Несомненно, Конт приписал доисторическому периоду — векам фетишизма и политеизма — это "дикое мышление", которое для нас не является ни мышлением дикарей, ни мышлением первобытного или архаического человечества, но мыслью в диком состоянии, в отличие от мысли возделанной или одомашненной(41), с целью достичь упорядочения. Таковое возникает в определенных местах земного шара и в определенные моменты истории, и естественно, что Конт, лишенный этнографической информации (и этнографического чутья, которое приобретается только благодаря сбору информации такого рода и работе с ней), уловил первое в его ретроспективной форме, как вид ментальной деятельности, предшествующий прочим. В настоящее время мы лучше понимаем, что оба могут сосуществовать и взаимопроникать, как могут (или, по меньшей мере, вправе) сосуществовать и сталкиваться природные виды, одни — в диком состоянии, а другие — преобразованные земледелием и доместикацией, хотя, исходя из факта их развития и вообще условий, требуемых для этого, существование одних грозит другим вымиранием. Независимо от того, печалит ли это кого-то или радует, еще известны зоны, где дикая мысль, подобно диким видам, оказывается относительно защищенной: например, в области искусства, которому наша цивилизация придает статус национального парка, со всеми его выгодами и неудобствами, связанными со столь искусственной формулой; и особенно в стольких еще не распаханных секторах социальной жизни, где — от равнодушия либо неспособности, а чаще всего неизвестно отчего — дикая мысль продолжает процветать.
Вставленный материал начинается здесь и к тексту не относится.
(** * Helsinki transport and Draft Finnish MCP servers

    A shallow embedding of [custom-mcp-helsinki/helsinki_transport.py] and
    [custom-mcp-llm/draft_finnish.py], and the properties their specification
    states about them.

    The two servers are Python programs that post a request over HTTP and
    turn the decoded JSON answer into a line of text.  The embedding has
    three layers:

    - [Py]: the part of the Python runtime the code relies on (dynamically
      typed values, [dict.get], subscripts, truthiness, [str]/[repr],
      [str.strip], [datetime.fromtimestamp] and [strftime]), with exceptions
      as an error result;
    - [Http]: an HTTP POST as a call to a network oracle, every call being
      recorded in a trace;
    - [HelsinkiTransport] and [DraftFinnish]: the functions of the two
      source files, line by line.

    Conventions.  A Python [str] is a Rocq [string] whose characters are read
    as code points below 256.  A Python [int] is a [Z].  A [dict] decoded from
    JSON is an association list in insertion order, looked up from the left.
    Floating-point numbers are kept abstract (class [PyFloat]): the code
    prints and compares them, and nothing proved here depends on how.
    The standard output ([print]) and the resource limits of the interpreter
    (memory, the cap on the digits of an [int] turned into text) are outside
    the model. *)

From Stdlib Require Import ZArith List String Ascii Bool Lia DecimalString.
Import ListNotations.
Open Scope string_scope.
Open Scope Z_scope.
Set Warnings "-register-all".

(** ** Exceptions and results *)

(** The exception classes that the modelled code can meet.  [TimestampError]
    stands for what [datetime.fromtimestamp] raises on an instant it cannot
    represent ([ValueError] for a year outside 1..9999, [OverflowError] or
    [OSError] further out). *)
Inductive exn : Type :=
| KeyError
| IndexError
| TypeError
| AttributeError
| OverflowError
| TimestampError
| JSONDecodeError
| HTTPStatusError (status : Z) (body : string)
| RequestError (message : string).

Inductive result (A : Type) : Type :=
| Returned (a : A)
| Raised (e : exn).

Arguments Returned {A} a.
Arguments Raised {A} e.

Definition bind {A B : Type} (m : result A) (f : A -> result B) : result B :=
  match m with
  | Returned a => f a
  | Raised e => Raised e
  end.

Notation "x <- m ;; k" := (bind m (fun x => k))
  (at level 61, m at next level, right associativity).

Fixpoint mapM {A B : Type} (f : A -> result B) (l : list A) : result (list B) :=
  match l with
  | [] => Returned []
  | a :: l' => b <- f a ;; bs <- mapM f l' ;; Returned (b :: bs)
  end.

(** ** Floating-point numbers, abstractly *)

Class PyFloat : Type := {
  float : Type;
  (** [repr(x)], which is also [str(x)] and [format(x)] *)
  float_repr : float -> string;
  (** [bool(x)], that is [x != 0.0] *)
  float_nonzero : float -> bool;
  (** [x > 0] and [x < 0] *)
  float_pos : float -> bool;
  float_neg : float -> bool;
  float_abs : float -> float;
  float_add : float -> float -> float;
  (** [float(n)]; [None] when the integer is too large ([OverflowError]) *)
  float_of_int : Z -> option float;
  (** the whole seconds [datetime.fromtimestamp] reads from [x];
      [None] for a nan, an infinity or a value beyond [time_t] *)
  float_timet : float -> option Z
}.

(** The runtime without any float value: enough to run the model on JSON
    documents whose numbers are all integers. *)
Definition NoFloat : PyFloat :=
  {| float := Empty_set;
     float_repr := fun x => match x with end;
     float_nonzero := fun x => match x with end;
     float_pos := fun x => match x with end;
     float_neg := fun x => match x with end;
     float_abs := fun x => x;
     float_add := fun x _ => x;
     float_of_int := fun _ => None;
     float_timet := fun x => match x with end |}.

(** ** Characters and strings *)

Definition DQ : string := String "034" EmptyString.
Definition NL : string := String "010" EmptyString.

(** [str(n)] for an [int]. *)
Definition str_of_int (z : Z) : string := NilZero.string_of_int (Z.to_int z).

(** [str.isspace] on one character, for the code points below 256. *)
Definition isspace (c : ascii) : bool :=
  let n := nat_of_ascii c in
  ((9 <=? n) && (n <=? 13) || (28 <=? n) && (n <=? 32)
   || (n =? 133) || (n =? 160))%nat.

Fixpoint lstrip (s : string) : string :=
  match s with
  | String c s' => if isspace c then lstrip s' else s
  | EmptyString => EmptyString
  end.

Fixpoint rstrip (s : string) : string :=
  match s with
  | String c s' =>
      match rstrip s' with
      | EmptyString => if isspace c then EmptyString else String c EmptyString
      | r => String c r
      end
  | EmptyString => EmptyString
  end.

(** [s.strip()] *)
Definition strip (s : string) : string := rstrip (lstrip s).

(** [needle in hay] for two strings. *)
Fixpoint contains_substr (needle hay : string) : bool :=
  prefix needle hay ||
  match hay with
  | String _ hay' => contains_substr needle hay'
  | EmptyString => false
  end.

Fixpoint chars (s : string) : list string :=
  match s with
  | String c s' => String c EmptyString :: chars s'
  | EmptyString => []
  end.
Lemma refactoring_magic_outside E path focus_area :
  Forall (fun o => exists num i,
            o = Refactoring.magic_number path (decimal num) i
            /\ ~ In num Refactoring.allow_list)
         (refactoring_magic_numbers E path focus_area).
Proof.
  unfold refactoring_magic_numbers, Refactoring.opportunities_of.
  destruct (open_read E path) as [content|e]; simpl; [|constructor].
  destruct (ast_parse E content path) as [tree|e]; simpl; [|constructor].
  destruct (Refactoring.detect path (split_lines content) tree)
    as [found|e] eqn:Hfound; simpl; [|constructor].
  apply detect_outside in Hfound.
  rewrite filter_focus_restrict.
  assert (Hkept : Forall (outside_allow_list path)
                    (restrict_to_focus focus_area found)).
  { unfold restrict_to_focus. destruct (focus_types focus_area);
      [now apply Forall_filter_sub|assumption]. }
  apply Forall_forall. intros o Ho. apply filter_In in Ho.
  destruct Ho as [Ho Htype]. rewrite Forall_forall in Hkept.
  now apply (Hkept o Ho).
Qed.

Lemma refactoring_never_reports v E path focus_area :
  In v Refactoring.allow_list -> ~ refactoring_reports v E path focus_area.
Proof.
  intros Hv [o [Ho Hdescription]].
  pose proof (refactoring_magic_outside E path focus_area) as Hall.
  rewrite Forall_forall in Hall.
  destruct (Hall o Ho) as [num [i [-> Hnum]]].
  simpl in Hdescription.
  apply (append_inv_head "Magic number ") in Hdescription.
  change (decimal num +++ " found - should be named constant"
          = decimal v +++ " found - should be named constant")
    in Hdescription.
  apply append_inv_tail, decimal_inj in Hdescription. congruence.
Qed.

Lemma quality_reports_above_10 v E path :
  quality_reports v E path -> 10 < v.
Proof.
  intros [s [Hs Hdescription]].
  pose proof (quality_magic_above_10 E path) as Hall.
  rewrite Forall_forall in Hall.
  destruct (Hall s Hs) as [line [z [-> Hz]]].
  simpl in Hdescription.
  apply (append_inv_head "Magic number: ") in Hdescription.
  apply decimal_inj in Hdescription. congruence.
Qed.

(** C2 (counterexample).  On the fixture the quality analyzer reports
    the loop bound 1000 of line 13 as a magic number, although 1000 is
    on the allow-list of the claim. *)
Lemma C2_quality_reports_1000 :
  ~ allow_list_in_both_reports
      (Samples.one_file "sample.py" Samples.fixture_source
         Samples.fixture_tree) "sample.py" "all".
Proof.
  intros Hclaim.
  destruct (Hclaim 1000) as [Hquality _];
    [simpl; tauto|].
  apply Hquality. exists (magic_smell_of 13 1000).
  split; [vm_compute; left; reflexivity|reflexivity].
Qed.

Lemma quality_magic_within_limit E path content tree :
  open_read E path = Ok content -> ast_parse E content path = Ok tree ->
  parsed tree = true -> literals_within_limit tree = true ->
  quality_magic_numbers E path
  = map (fun n => magic_smell_of (line_of n) (magic_value n))
        (filter is_magic (walk tree)).
Proof.
  intros Hr Hp Ht Hlimit. unfold quality_magic_numbers.
  rewrite (quality_findings_within_limit E path content tree) by assumption.
  now rewrite Hlimit.
Qed.

(** C2 (amended).  For every file and focus, no magic-number finding of
    the refactoring report shows 0, 1, -1, 2, 10, 100 or 1000: each
    shows a number outside the allow-list.  The quality analyzer has no
    allow-list: each of its magic-number findings is an integer literal
    greater than 10, so 0, 1, 2 and 10 never appear there; and on a
    file that reads and parses and whose integer literals above 10 can
    all be printed, it reports every integer literal greater than 10,
    at the literal's line, 100 and 1000 like any other.  The loop bound
    1000 of the fixture is absent from the refactoring report and
    present in the quality report. *)
Theorem C2_magic_number_allow_list E path focus_area :
  Forall (fun v => ~ refactoring_reports v E path focus_area)
    [0; 1; -1; 2; 10; 100; 1000]
  /\ Forall (fun o => exists num i,
               o = Refactoring.magic_number path (decimal num) i
               /\ ~ In num [0; 1; -1; 2; 10; 100; 1000])
       (refactoring_magic_numbers E path focus_area)
  /\ Forall (fun v => ~ quality_reports v E path) [0; 1; 2; 10]
  /\ Forall (fun s => exists line z, s = magic_smell_of line z /\ 10 < z)
       (quality_magic_numbers E path)
  /\ (forall content tree,
        open_read E path = Ok content -> ast_parse E content path = Ok tree ->
        parsed tree = true -> literals_within_limit tree = true ->
        quality_magic_numbers E path
        = map (fun n => magic_smell_of (line_of n) (magic_value n))
              (filter is_magic (walk tree))
        /\ forall n v,
             In n (walk tree) -> int_literal n = Some v -> 10 < v ->
             quality_reports v E path)
  /\ refactoring_magic_numbers
       (Samples.one_file "sample.py" Samples.fixture_source
          Samples.fixture_tree) "sample.py" "all" = []
  /\ quality_reports 1000
       (Samples.one_file "sample.py" Samples.fixture_source
          Samples.fixture_tree) "sample.py".
Proof.
  split; [|split; [|split; [|split; [|split; [|split]]]]].
  - apply Forall_forall. intros v Hv.
    now apply refactoring_never_reports.
  - apply refactoring_magic_outside.
  - apply Forall_forall. intros v Hv Hreports.
    apply quality_reports_above_10 in Hreports.
    simpl in Hv. lia.
  - apply quality_magic_above_10.
  - intros content tree Hr Hp Ht Hlimit.
    pose proof (quality_magic_within_limit E path content tree Hr Hp Ht Hlimit)
      as Hfound.
    split; [exact Hfound|]. intros n v Hn Hv Hbig.
    exists (magic_smell_of (line_of n) v). split; [|reflexivity].
    rewrite Hfound. apply in_map_iff. exists n.
    unfold magic_value. rewrite Hv. split; [reflexivity|].
    apply filter_In. split; [assumption|].
    unfold is_magic. rewrite Hv. now apply Z.gtb_lt.
  - vm_compute. reflexivity.
  - exists (magic_smell_of 13 1000).
    split; [vm_compute; left; reflexivity|reflexivity].
Qed.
Исключительные характеристики этой мысли, называемой нами дикой, а Контом квалифицируемой как спонтанная, особенно выпукло предстают в тех целях, которыми она задается. Она претендует на то, чтобы быть одновременно аналитической и синтетической, доходить до своего крайнего предела в одном и в другом направлении, будучи полностью в состоянии осуществлять посредничество между обоими полюсами. Конт очень хорошо отметил аналитическую ориентацию: "Суеверия, даже те, что сегодня нам кажутся наиболее абсурдными… изначально обладали прогрессивным философским характером, как обычно способствовавшим энергичной стимуляции и постоянному наблюдению феноменов, исследование которых в ту эпоху не могло непосредственно вызвать никакого устойчивого интереса" (ibid., р. 70).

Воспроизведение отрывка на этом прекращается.